Few would argue with that objective.
The difficulty lies in how that intent translates into practice.
At its simplest, a RPEEP is an individualised plan that sets out how a person requiring assistance will evacuate a building in an emergency. In principle, this aligns with long-established approaches in workplaces and public buildings.
But residential buildings are not workplaces.
They are not staffed environments. They do not operate under controlled occupancy conditions. And, critically, they are not designed on the assumption that evacuation will always be simultaneous or assisted.
The UK’s residential fire safety model, particularly for purpose-built flats, has historically been based on stay put, compartmentation, and progressive intervention by the fire and rescue service. The growing emphasis on person-centred evacuation planning begins to test that model in ways that are not yet fully reconciled with building design, management capability, or operational response.
This is where proportionality matters.
There is currently no universal statutory requirement to prepare RPEEPs for all residents. However, the direction of travel is clear: dutyholders are expected to understand who may be at risk, how they might be assisted, and whether the building’s fire strategy remains credible for them.
That is a very different challenge from simply writing plans.

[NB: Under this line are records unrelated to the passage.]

(** * Batch generators of mtg/ml/generator.py

    A shallow embedding of the three Keras sequences of the module
    ([MTGDataGenerator], [DraftGenerator], [DeckGenerator]) and of
    [create_train_and_val_gens], followed by the properties of the
    specification that were checked against them.

    Conventions of the embedding.
    - A Python call either returns or raises: [result A] is [exn + A].
    - pandas frames are kept row-major. Every column the generators read as
      integers (card counts, ids, positions, picks) is a column of [Z];
      the one float column, [ml_weights], is kept apart as an optional
      column of rationals, since no prefix used by the two concrete
      generators can match its label.
    - Float division follows IEEE for its special values ([x/0] is an
      infinity, [0/0] is NaN, NaN compares false) and is exact otherwise:
      finite values are rationals ([Qc]), rounding is not modelled.
    - numpy's global random state is an explicit stream of raw outcomes
      that every drawing function consumes and hands back. *)

From Stdlib Require Import ZArith QArith Qcanon String List Lia.
From stdpp Require Import gmap strings list numbers sorting.

Open Scope string_scope.
Open Scope Z_scope.

(** ** Python results *)

Inductive exn :=
| AttributeError | KeyError | IndexError | TypeError | ValueError
| ZeroDivisionError | NotImplementedError.

Definition result (A : Type) : Type := (exn + A)%type.

Definition raise {A} (e : exn) : result A := inl e.
Definition ret {A} (a : A) : result A := inr a.

Definition bind {A B} (m : result A) (k : A → result B) : result B :=
  match m with
  | inl e => inl e
  | inr a => k a
  end.

Notation "'let*' x := m 'in' k" := (bind m (fun x => k))
  (at level 10, x pattern, m at level 100, k at level 200).

Fixpoint mapM {A B} (f : A → result B) (l : list A) : result (list B) :=
  match l with
  | [] => ret []
  | x :: xs => let* y := f x in let* ys := mapM f xs in ret (y :: ys)
  end.

(** [a // b] on Python integers: floor division, [ZeroDivisionError] on a
    zero divisor.  [Z.div] rounds toward minus infinity like Python does. *)
Definition floordiv (a b : Z) : result Z :=
  if b =? 0 then raise ZeroDivisionError else ret (a / b).

(** [l[start:stop]] with Python's treatment of negative and out-of-range
    bounds. *)
Definition slice_bound (n i : Z) : Z :=
  if i <? 0 then Z.max 0 (i + n) else Z.min i n.

Definition py_slice {A} (l : list A) (start stop : Z) : list A :=
  let n := Z.of_nat (length l) in
  let lo := slice_bound n start in
  let hi := slice_bound n stop in
  take (Z.to_nat (hi - lo)) (drop (Z.to_nat lo) l).

(** [a[indices]] for an integer index array (indices are never negative
    here: they come from [np.arange]). *)
Definition gather {A} (l : list A) (indices : list nat) : result (list A) :=
  mapM (fun i => match l !! i with
                 | Some x => ret x
                 | None => raise IndexError
                 end) indices.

Not every resident requires a RPEEP. Not every building can support one in a meaningful way. And not every plan that can be written can actually be delivered when it is needed most.
There is a real risk here of confusing documentation with capability.

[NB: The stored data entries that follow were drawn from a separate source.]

(** * Workflow execution engine: a shallow embedding and its properties

    The development follows the Python sources
      - [backend/workflows/execution_engine.py]
      - [backend/workflows/expression_evaluator.py]
      - [backend/workflows/node_executors/data_nodes.py]
      - [backend/workflows/node_executors/output_nodes.py]
      - [backend/workflows/node_executors/trigger_nodes.py]

    Conventions.
      - A Python [str] is a [string]; every character is read as a code
        point below 256.
      - A Python [dict] is an association list in insertion order
        ([dict V]); writing an existing key keeps its position, as in
        Python.
      - A Python exception is a value of [exn]; code that may raise
        returns a [result].
      - [float] is the IEEE binary64 type of the kernel. *)

From Stdlib Require Import ZArith List String Ascii Bool Lia Permutation.
From Stdlib Require Import Relations.Relation_Operators.
From Stdlib Require Import Floats.PrimFloat Floats.SpecFloat Floats.FloatOps.
From Stdlib Require Import DecimalString.
Import ListNotations.
Set Warnings "-register-all".
Open Scope string_scope.
Open Scope Z_scope.

(* ===================================================================== *)
(** ** Exceptions and results *)
(* ===================================================================== *)

Inductive exn : Type :=
| KeyError (key : string)
| ValueError (msg : string)
| TypeError (msg : string)
| AttributeError (msg : string)
| OverflowError (msg : string)
| RecursionError
| NodeExecutionError (msg : string)
| OtherError (msg : string).

Inductive result (A : Type) : Type :=
| Ok (a : A)
| Raise (e : exn).
Arguments Ok {A} a.
Arguments Raise {A} e.

Definition bind {A B : Type} (r : result A) (k : A -> result B) : result B :=
  match r with
  | Ok a => k a
  | Raise e => Raise e
  end.

Notation "x <- c ;; k" := (bind c (fun x => k))
  (at level 61, c at next level, right associativity).

Fixpoint mapM {A B : Type} (f : A -> result B) (l : list A) : result (list B) :=
  match l with
  | [] => Ok []
  | a :: l' => b <- f a ;; bs <- mapM f l' ;; Ok (b :: bs)
  end.

(* ===================================================================== *)
(** ** Python dictionaries *)
(* ===================================================================== *)

Definition dict (V : Type) : Type := list (string * V).

Fixpoint dget {V : Type} (d : dict V) (k : string) : option V :=
  match d with
  | [] => None
  | (k', v) :: d' => if String.eqb k' k then Some v else dget d' k
  end.

(** [d[k] = v]: an existing key is overwritten in place, a new key is
    appended. *)
Fixpoint dset {V : Type} (d : dict V) (k : string) (v : V) : dict V :=
  match d with
  | [] => [(k, v)]
  | (k', v') :: d' =>
      if String.eqb k' k then (k', v) :: d' else (k', v') :: dset d' k v
  end.

Definition dkeys {V : Type} (d : dict V) : list string := map fst d.

Definition dmem {V : Type} (d : dict V) (k : string) : bool :=
  match dget d k with Some _ => true | None => false end.

(** [d.get(k, default)] *)
Definition dget_default {V : Type} (d : dict V) (k : string) (default : V) : V :=
  match dget d k with Some v => v | None => default end.

(** [d1.update(d2)] *)
Definition dupdate {V : Type} (d1 d2 : dict V) : dict V :=
  fold_left (fun d kv => dset d (fst kv) (snd kv)) d2 d1.

Definition mem (x : string) (l : list string) : bool :=
  existsb (String.eqb x) l.

(* ===================================================================== *)
(** ** Python values (the JSON-shaped fragment) *)
(* ===================================================================== *)

Inductive value : Type :=
| VNone
| VBool (b : bool)
| VInt (z : Z)
| VFloat (f : float)
| VStr (s : string)
| VList (l : list value)
| VDict (d : list (string * value)).

(** Truth value of an object, as tested by [if x], [not x], [x or y]. *)
Definition truthy (v : value) : bool :=
  match v with
  | VNone => false
  | VBool b => b
  | VInt z => negb (z =? 0)
  | VFloat f => negb (PrimFloat.eqb f PrimFloat.zero)
  | VStr s => negb (String.eqb s EmptyString)
  | VList l => match l with [] => false | _ => true end
  | VDict d => match d with [] => false | _ => true end
  end.

(** [isinstance(v, dict)], [isinstance(v, str)], [isinstance(v, (int, float))];
    [bool] is a subclass of [int]. *)
Definition is_dict (v : value) : bool :=
  match v with VDict _ => true | _ => false end.
Definition is_str (v : value) : bool :=
  match v with VStr _ => true | _ => false end.
Definition is_number (v : value) : bool :=
  match v with VBool _ | VInt _ | VFloat _ => true | _ => false end.

(** [float(z)] for an [int]: round to nearest even; an integer too large
    for binary64 raises [OverflowError]. *)
Definition float_of_Z (z : Z) : float :=
  SF2Prim (binary_normalize 53 1024 z 0 false).

Definition is_infinite (f : float) : bool :=
  PrimFloat.eqb f PrimFloat.infinity || PrimFloat.eqb f PrimFloat.neg_infinity.

Definition int_to_float (z : Z) : result float :=
  let f := float_of_Z z in
  if is_infinite f then Raise (OverflowError "int too large to convert to float")
  else Ok f.

(* ===================================================================== *)
(** ** Python string operations *)
(* ===================================================================== *)

Definition code (c : ascii) : N := N_of_ascii c.

Definition char_eqb (a b : ascii) : bool := Ascii.eqb a b.

(** Characters removed by [str.strip()] without argument. *)
Definition is_space (c : ascii) : bool :=
  let n := code c in
  ((9 <=? n) && (n <=? 13) || (28 <=? n) && (n <=? 32)
   || (n =? 133) || (n =? 160))%N.

Definition is_digit (c : ascii) : bool :=
  let n := code c in ((48 <=? n) && (n <=? 57))%N.

(** The character class [[a-zA-Z0-9_\.\[\]]]. *)
Definition is_ref_char (c : ascii) : bool :=
  let n := code c in
  ((97 <=? n) && (n <=? 122) || (65 <=? n) && (n <=? 90)
   || (48 <=? n) && (n <=? 57)
   || (n =? 95) || (n =? 46) || (n =? 91) || (n =? 93))%N.

Definition lower_char (c : ascii) : ascii :=
  let n := code c in
  if ((65 <=? n) && (n <=? 90)
      || (192 <=? n) && (n <=? 222) && negb (n =? 215))%N
  then ascii_of_N (n + 32) else c.

(** [s.lower()] *)
Fixpoint lower (s : string) : string :=
  match s with
  | EmptyString => EmptyString
  | String c s' => String (lower_char c) (lower s')
  end.

(** [s.startswith(p)] *)
Definition startswith (s p : string) : bool := String.prefix p s.

(** [sub in s] *)
Fixpoint contains (s sub : string) : bool :=
  String.prefix sub s
  || match s with
     | EmptyString => false
     | String _ s' => contains s' sub
     end.

(** [c in s] for a single character. *)
Fixpoint has_char (s : string) (c : ascii) : bool :=
  match s with
  | EmptyString => false
  | String c' s' => char_eqb c' c || has_char s' c
  end.

(** [s[n:]] *)
Fixpoint drop (n : nat) (s : string) : string :=
  match n, s with
  | O, _ => s
  | S _, EmptyString => EmptyString
  | S n', String _ s' => drop n' s'
  end.

(** The longest prefix of [s] whose characters satisfy [p], and the rest. *)
Fixpoint span (p : ascii -> bool) (s : string) : string * string :=
  match s with
  | EmptyString => (EmptyString, EmptyString)
  | String c s' =>
      if p c then let (a, b) := span p s' in (String c a, b)
      else (EmptyString, s)
  end.

Fixpoint lstrip (p : ascii -> bool) (s : string) : string :=
  match s with
  | EmptyString => EmptyString
  | String c s' => if p c then lstrip p s' else s
  end.

Fixpoint rstrip (p : ascii -> bool) (s : string) : string :=
  match s with
  | EmptyString => EmptyString
  | String c s' =>
      match rstrip p s' with
      | EmptyString => if p c then EmptyString else String c EmptyString
      | r => String c r
      end
  end.

(** [s.strip()] and [s.strip(chars)] *)
Definition strip_with (p : ascii -> bool) (s : string) : string :=
  rstrip p (lstrip p s).

Definition strip (s : string) : string := strip_with is_space s.

(** [s.split(sep)] for a one-character separator, and [re.split] on a
    class of single characters: the pieces between separators, empty
    pieces included. *)
Fixpoint split_on (p : ascii -> bool) (s : string) : list string :=
  match s with
  | EmptyString => [EmptyString]
  | String c s' =>
      let r := split_on p s' in
      if p c then EmptyString :: r
      else match r with
           | [] => [String c EmptyString]
           | h :: t => String c h :: t
           end
  end.

Definition split (s : string) (sep : ascii) : list string :=
  split_on (char_eqb sep) s.

(** [sep.join(l)] *)
Fixpoint join (sep : string) (l : list string) : string :=
  match l with
  | [] => EmptyString
  | [x] => x
  | x :: l' => x ++ sep ++ join sep l'
  end.

(** [s.replace(old, new)] for a non-empty [old]: occurrences are replaced
    from left to right and do not overlap.  [skip] counts the characters
    of a matched occurrence that remain to be passed over. *)
Fixpoint replace_from (old new : string) (skip : nat) (s : string) : string :=
  match s with
  | EmptyString => EmptyString
  | String c s' =>
      match skip with
      | S k => replace_from old new k s'
      | O =>
          if String.prefix old s
          then new ++ replace_from old new (Nat.pred (String.length old)) s'
          else String c (replace_from old new O s')
      end
  end.

Definition replace (s old new : string) : string := replace_from old new O s.

(** Decimal digits with single underscores between them, as [int()]
    accepts; the accumulator holds the value read so far. *)
Fixpoint digits_value (s : string) (acc : Z) (after_digit : bool) : option Z :=
  match s with
  | EmptyString => if after_digit then Some acc else None
  | String c s' =>
      if is_digit c
      then digits_value s' (10 * acc + Z.of_N (code c - 48)) true
      else if (code c =? 95)%N
           then if after_digit then digits_value s' acc false else None
           else None
  end.

(** The white space [int()] accepts around the digits: unlike
    [str.strip()], not the separators 28 to 31. *)
Definition is_number_space (c : ascii) : bool :=
  let n := code c in
  ((9 <=? n) && (n <=? 13) || (n =? 32) || (n =? 133) || (n =? 160))%N.

(** [int(s)]: [None] stands for [ValueError]. *)
Definition py_int (s : string) : option Z :=
  match strip_with is_number_space s with
  | String "-" r => option_map Z.opp (digits_value r 0 false)
  | String "+" r => digits_value r 0 false
  | r => digits_value r 0 false
  end.

(** [str(z)] for an [int]. *)
Definition string_of_Z (z : Z) : string :=
  NilZero.string_of_int (Z.to_int z).

Definition hex_digit (n : N) : ascii :=
  if (n <? 10)%N then ascii_of_N (48 + n) else ascii_of_N (87 + n).

(** The escape of one character inside a JSON string ([ensure_ascii]). *)
Definition json_escape_char (c : ascii) : string :=
  let n := code c in
  if (n =? 34)%N then String "\" (String c EmptyString)
  else if (n =? 92)%N then "\\"
  else if (n =? 10)%N then "\n"
  else if (n =? 13)%N then "\r"
  else if (n =? 9)%N then "\t"
  else if (n =? 8)%N then "\b"
  else if (n =? 12)%N then "\f"
  else if ((32 <=? n) && (n <=? 126))%N then String c EmptyString
  else "\u00" ++ String (hex_digit (n / 16)) (String (hex_digit (n mod 16)) EmptyString).

Fixpoint json_escape (s : string) : string :=
  match s with
  | EmptyString => EmptyString
  | String c s' => json_escape_char c ++ json_escape s'
  end.

(* ===================================================================== *)
(** ** Primitives of the Python runtime that are taken as given *)
(* ===================================================================== *)

(** The textual forms of strings and floats, the parsers of the standard
    library, the builtin [eval] and the wall clock are not defined by the
    repository; the development is parametric in them. *)
Class PyRuntime : Type := {
  (** [repr(s)] for a [str] *)
  str_repr : string -> string;
  (** [repr(f)] for a [float] *)
  float_repr : float -> string;
  (** the JSON text of a [float] *)
  json_float : float -> string;
  (** [float(s)] for a [str]; [None] when it raises [ValueError] *)
  float_of_string : string -> option float;
  (** [json.loads(s)]; [None] when it raises *)
  json_loads : string -> option value;
  (** [eval(expr, {"__builtins__": {}}, {})] *)
  py_eval : string -> result value;
  (** the [n]-th reading of [datetime.now()]: epoch milliseconds and
      ISO text *)
  clock_ms : nat -> float;
  clock_iso : nat -> string;
  (** how many nested calls of the evaluator the interpreter's recursion
      limit leaves room for *)
  recursion_budget : nat
}.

A written plan that relies on staff who are not present, equipment that is not available, or conditions that cannot be assured under fire scenarios is not a plan. It is a liability.
Equally, doing nothing is not defensible.

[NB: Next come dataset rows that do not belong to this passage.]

(** The distance [find_internal_spot] computes from a vertex to the target. *)
Definition walk_length {Math : PyMath} {Geo : Shapely} (poly : Polygon) (vertex_pt : point)
  : float :=
  let target := representative_point poly in
  hypot (fst target - fst vertex_pt) (snd target - snd vertex_pt).


(** ** When a scan ends

    [visited start step k] is the scan coordinate after [k] additions of
    [step].  A scan advances when every addition made while the loop is
    still running strictly increases the coordinate. *)

Definition visited (start step : float) (k : nat) : float :=
  Nat.iter k (fun v => v + step) start.

Definition advances (start step bound : float) : Prop :=
  forall k : nat,
    (forall j : nat, (j <= k)%nat -> (visited start step j <? bound) = true) ->
    (visited start step k <? visited start step (S k)) = true.

(** The scans of the grid generator and of the hexagonal generator advance.
    An odd row of the hexagonal scan starts half a column further. *)
Definition grid_advances {Geo : Shapely} (poly : Polygon) (radius : float)
  (offset_ratio : float * float) : Prop :=
  let spacing := radius * 1.414 * 0.95 in
  let '(minx, miny, maxx, maxy) := bounds poly in
  advances (minx + spacing * fst offset_ratio) spacing (maxx + spacing) /\
  advances (miny + spacing * snd offset_ratio) spacing (maxy + spacing).

Definition hex_advances {Geo : Shapely} (poly : Polygon) (radius : float) : Prop :=
  let spacing_x := radius * 1.732 * 0.95 in
  let spacing_y := radius * 1.5 * 0.95 in
  let '(minx, miny, maxx, maxy) := bounds poly in
  advances (miny + radius / 2) spacing_y (maxy + radius) /\
  advances (minx + 0 + radius / 2) spacing_x (maxx + radius) /\
  advances (minx + spacing_x / 2 + radius / 2) spacing_x (maxx + radius).

(** A call that ends for no amount of fuel. *)
Definition never_ends {A : Type} (call : nat -> outcome A) : Prop :=
  forall fuel : nat, call fuel = OutOfFuel.

(** ** Concrete libraries: axis-aligned rectangles

    The polygon with the ring [(x0, y0), (x1, y0), (x1, y1), (x0, y1)],
    [x0 < x1] and [y0 < y1], and the answers shapely gives on it. *)

Module Rect.

Record rect : Type := { x0 : float; y0 : float; x1 : float; y1 : float }.

(** [contains] is true in the interior only: a point of the boundary is
    not contained. *)
Definition inside (r : rect) (p : point) : bool :=
  (x0 r <? fst p) && (fst p <? x1 r) && (y0 r <? snd p) && (snd p <? y1 r).

(** The centroid of a rectangle and the point GEOS picks on the scan line
    through the middle of its extent are both its centre. *)
Definition centre (r : rect) : point := ((x0 r + x1 r) / 2, (y0 r + y1 r) / 2).

(** The ring is closed: its first coordinate comes again at the end. *)
Definition ring (r : rect) : list point :=
  [(x0 r, y0 r); (x1 r, y0 r); (x1 r, y1 r); (x0 r, y1 r); (x0 r, y0 r)].

(** GEOS: the distance of two coordinates, and the least one from a
    multipoint to a point. *)
Definition point_distance (p q : point) : float :=
  let dx := fst p - fst q in
  let dy := snd p - snd q in
  sqrt (dx * dx + dy * dy).

Definition nearer (p : point) (m : float) (q : point) : float :=
  let d := point_distance q p in
  if d <? m then d else m.

Definition min_distance (points : list point) (p : point) : float :=
  fold_left (nearer p) points infinity.

#[global] Instance shapely : Shapely := {|
  Polygon := rect;
  bounds r := (x0 r, y0 r, x1 r, y1 r);
  contains := inside;
  centroid := centre;
  representative_point := centre;
  exterior_coords := ring;
  distance := min_distance
|}.

(** [math.hypot] as the rounded square root of the rounded sum of squares.
    CPython scales its arguments first, which changes the result only
    where a square overflows or underflows while the root does not. *)
#[global] Instance math : PyMath := {|
  hypot x y := sqrt (x * x + y * y)
|}.

(** A stand-in for the overlay operations, as a test would patch them.
    Buffering a point by a radius that is not positive gives the empty
    geometry, as in shapely, and the operations on it are the ones of
    shapely; a positive radius is outside what the stand-in computes, and
    its [buffer] raises, which stands for an internal failure of GEOS. *)
Inductive empty_geometry : Type := Empty.

#[global] Instance stub_overlay : Overlay shapely := {|
  Geometry := empty_geometry;
  buffer p r := if 0 <? r then Raise (GEOSException "buffer: not computed") else Ret Empty;
  unary_union gs := Ret Empty;
  geom_contains g poly := Ret false;
  intersection g poly := Ret Empty;
  geom_area g := Ret 0;
  area r := Ret ((x1 r - x0 r) * (y1 r - y0 r))
|}.

(** The floor plans of the examples. *)
Definition hall : rect := {| x0 := 0; y0 := 0; x1 := 100; y1 := 50 |}.
Definition room : rect := {| x0 := 0; y0 := 0; x1 := 10; y1 := 10 |}.
Definition unit_square : rect := {| x0 := 1; y0 := 1; x1 := 2; y1 := 2 |}.
Definition huge : rect :=
  {| x0 := -1.5e308; y0 := -1.5e308; x1 := 1.5e308; y1 := 1.5e308 |}.

End Rect.

(** ** Adequacy, in the words of the specification

    The union of the disks of radius [r] at the placement points, as the
    library builds it from one [buffer] per point; the area it covers of
    the polygon; and adequacy: the union contains the polygon, or the
    covered area is at least 99.9% of the polygon's area. *)

Section Adequacy.

Context {Geo : Shapely} {Ovl : Overlay Geo}.





End Adequacy.

(** ** A stand-in for the overlay of one disk

    What shapely answers for placement sets of one point on a rectangle,
    where the answer does not depend on how GEOS approximates the circle
    by a polygon: [buffer] refuses a distance that is not finite
    (ValueError), gives the empty geometry for a distance that is not
    positive and a disk otherwise; a disk contains the rectangle when its
    farthest corner is nearer than the radius by the margin of the
    approximation, and does not when a corner is farther than the radius.
    Between the two, and for the union of several disks, the stand-in
    gives no answer. *)

Module Disks.






End Disks.

(** ** The lattice of the hexagonal generator

    Rows from [miny + r / 2] stepping by [spacing_y] while below
    [maxy + r]; in a row, columns stepping by [spacing_x] while below
    [maxx + r], from [minx + r / 2] in the rows of even rank and half a
    column further in the others; the points inside the polygon, row by
    row. *)

Fixpoint hex_rows {Geo : Shapely} (poly : Polygon) (even_xs odd_xs : list float)
  (ys : list float) (row : Z) : list point :=
  match ys with
  | [] => []
  | y :: ys' =>
      filter (contains poly)
        (map (fun x => (x, y)) (if (row mod 2 =? 0)%Z then even_xs else odd_xs))
      ++ hex_rows poly even_xs odd_xs ys' (row + 1)%Z
  end.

The correct position sits between these extremes. It requires a clear understanding of:
• the building’s fire strategy
• the characteristics and distribution of residents who may require assistance
• the realistic availability of support
• and the role of the fire and rescue service in intervention
In some cases, this will lead to robust, deliverable arrangements. In others, it may point towards alternative measures: enhanced management controls, targeted risk mitigation, or, in certain circumstances, a more fundamental review of the fire strategy itself.
This is not a problem that can be solved generically.
It demands building-specific thinking, grounded in first principles rather than policy aspiration.
RPEEPs are a necessary evolution. But unless they are approached with honesty about what can and cannot be achieved, there is a danger that the industry creates the appearance of safety without the substance.
And in fire safety, that distinction matters.